Blood pours from her mouth, and the smell of it makes me want to gag.

I have no desire to see what lies within her blood.

I already know her truth.

Dropping the tongue on the ground, I drag the tip of my blade down her cheek, barely breaking the skin. "I think you and I are going to have a lot of fun discussing my high priest." Leaning close to her ear where none of my companions can hear me, I whisper, "You fucked with my family, Amaryn. I may have killed your brothers, but that is only the beginning of the suffering I will bring you."

I rub the back of my hand on Shadow's large cheek and walk away, leaving Amaryn sobbing with a mouth full of blood. Mace is stirring, Tulip helping him to a sitting position, and I can feel my heart break the moment his eyes land on the place Morrow laid Zeph.

There are no words to describe the sound that leaves him, the pure agony he is in as he crawls through the dirt that has been clumped with gore. He shakes Zeph's shoulders, begging and pleading for him to open his eyes, but we all know it's pointless.

The specter of death hangs over us all, grateful for the offering we have unwillingly provided.

I sink to my knees, feeling as if I am outside of my body. A part of me has been ripped out haphazardly, leaving me with a gaping wound that will never be staunched.

"Mace," I say softly, placing a hand on his thigh.

"What happened?" he chokes out, his voice hoarse and brutalized.

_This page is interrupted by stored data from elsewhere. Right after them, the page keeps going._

Lemma established_alive tls zero s reactions :
  wire s = "" -> (tls = true -> frames_in (first_requests reactions) = 0) ->
  alive (connectEstablished files (new_connection tls zero s reactions)).
Proof.
  intros Hw Hr. unfold connectEstablished.
  set (c := set_reading true (set_state_ kConnected (new_connection tls zero s reactions))).
  assert (safe (mkFixed tls zero false false) "" c) as Hs by (by apply new_safe).
  change (tlsEnabled c) with tls. destruct tls.
  - apply drive_alive. exists (mkFixed true zero false false). split; [done|]. split; [done|]. split; try done.
    by apply Hr.
  - pose proof (notify_safe files _ c (ltac:(done)) Hs) as Hs1.
    eapply (alive_told (mkFixed false zero false true)); [done..|exact Hs1|].
    unfold notifyApplicationEstablished. change (applicationEstablished_ c) with false. cbn [negb].
    apply react_live; [done|by apply (announce_safe files (mkFixed false zero false false))|].
    intros _. split; [by intros [F|F]|done].
Qed.

(** C7: a connection does not stall, unless a file frame is sent in the connection
    callback over TLS (then it can: [first_callback_stalls]).  Whatever the kernel, OpenSSL, other threads
    and the application do, while a connection is connected it reads, and as
    long as anything is in its output buffer or a file frame is being sent it
    waits for the event that lets it go on: for the socket to become writable,
    or, when OpenSSL wants to read first, readable; texts and frames are queued
    only behind an active frame.  The exclusion is the hypothesis: with TLS the
    first callback sends no file frame, nor do the completions of its texts. *)
Theorem no_stall tls zero s reactions es :
  wire s = "" -> (tls = true -> frames_in (first_requests reactions) = 0) ->
  let c := run files tls zero s reactions es in
  state_ c = kConnected ->
  reading c = true /\
  (readable c = true \/ active c = true -> writing c = true \/ (tlsEnabled c = true /\ tlsWriteBlockedOnRead_ c = true)) /\
  (active c = false -> deferredSends_ (output c) = [] /\ queuedFileFrames_ (output c) = []).
Proof.
  intros Hw Hr c Hc.
  set (c0 := set_reading true (set_state_ kConnected (new_connection tls zero s reactions))).
  assert (alive c /\ stays c0 c) as [(x & Hg & Hs & Hl) Hst].
  { clear Hc. unfold c, run. clear c. pose proof (established_alive tls zero s reactions Hw Hr) as Ha.
    assert (stays c0 (connectEstablished files (new_connection tls zero s reactions))) as Hst.
    { unfold connectEstablished. fold c0. case_match; [apply drive_stays|apply notify_stays]. }
    revert Ha Hst. generalize (connectEstablished files (new_connection tls zero s reactions)).
    induction es as [|e es IH]; intros d Ha Hst; [done|]. simpl. apply IH; [by apply step_alive|].
    eapply stays_trans; [exact Hst|apply step_stays]. }
  split; [by apply Hst|].
  assert (live x true c) as Hl' by (destruct (x_established x); [done|by apply untold_live]).
  rewrite (tls_fixed x c (fixed_safe _ _ _ Hs)). destruct (Hl' Hc) as [F1 F2]. split; [exact F1|].
  intros Ha. destruct (F2 Ha). auto.
Qed.
End Files.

"You were… dying, Mace." I have to take a moment to close my eyes push down the fear and, grief, and despair I felt in those moments as I struggled to heal Mace because this is not about me. This moment is not about the Nightroot who almost died but the one who did. "You were nearly cut in half," I continue, never taking my eyes off the pale face of my high priest. The pallor of death makes the tattoo on his neck stand out vividly, and I focus on those blood-red drops meant to signify my magic.

My magic .

"I can bring him back!" I say, jumping to my feet. "I can bring him back. I have Spring magic. I can bring him back!"

"Only for a moment," Morrow says softly, placing his hand on my arm. "It's only for minutes."

"For a Seasonale. I'm a God, Morrow. Who's to say I cannot keep him here longer?"

Mace grabs my hand, pulling me back to the dirt and wrapping his arms around me as he sobs into my chest. "Please, Viola," he says thickly. "What happened? Can you bring me my brother back?"

I place both of my shaking hands on Zeph's chest, the stillness so eerie and foreign that I want to yank them away and cringe at how unnatural it feels. But I push deep inside me, searching for that unfamiliar, unused magic of Necromancy that I know lies within. With my eyes closed, I can almost see it, like a sticky purple spiderweb wrapping around my high priest's still body.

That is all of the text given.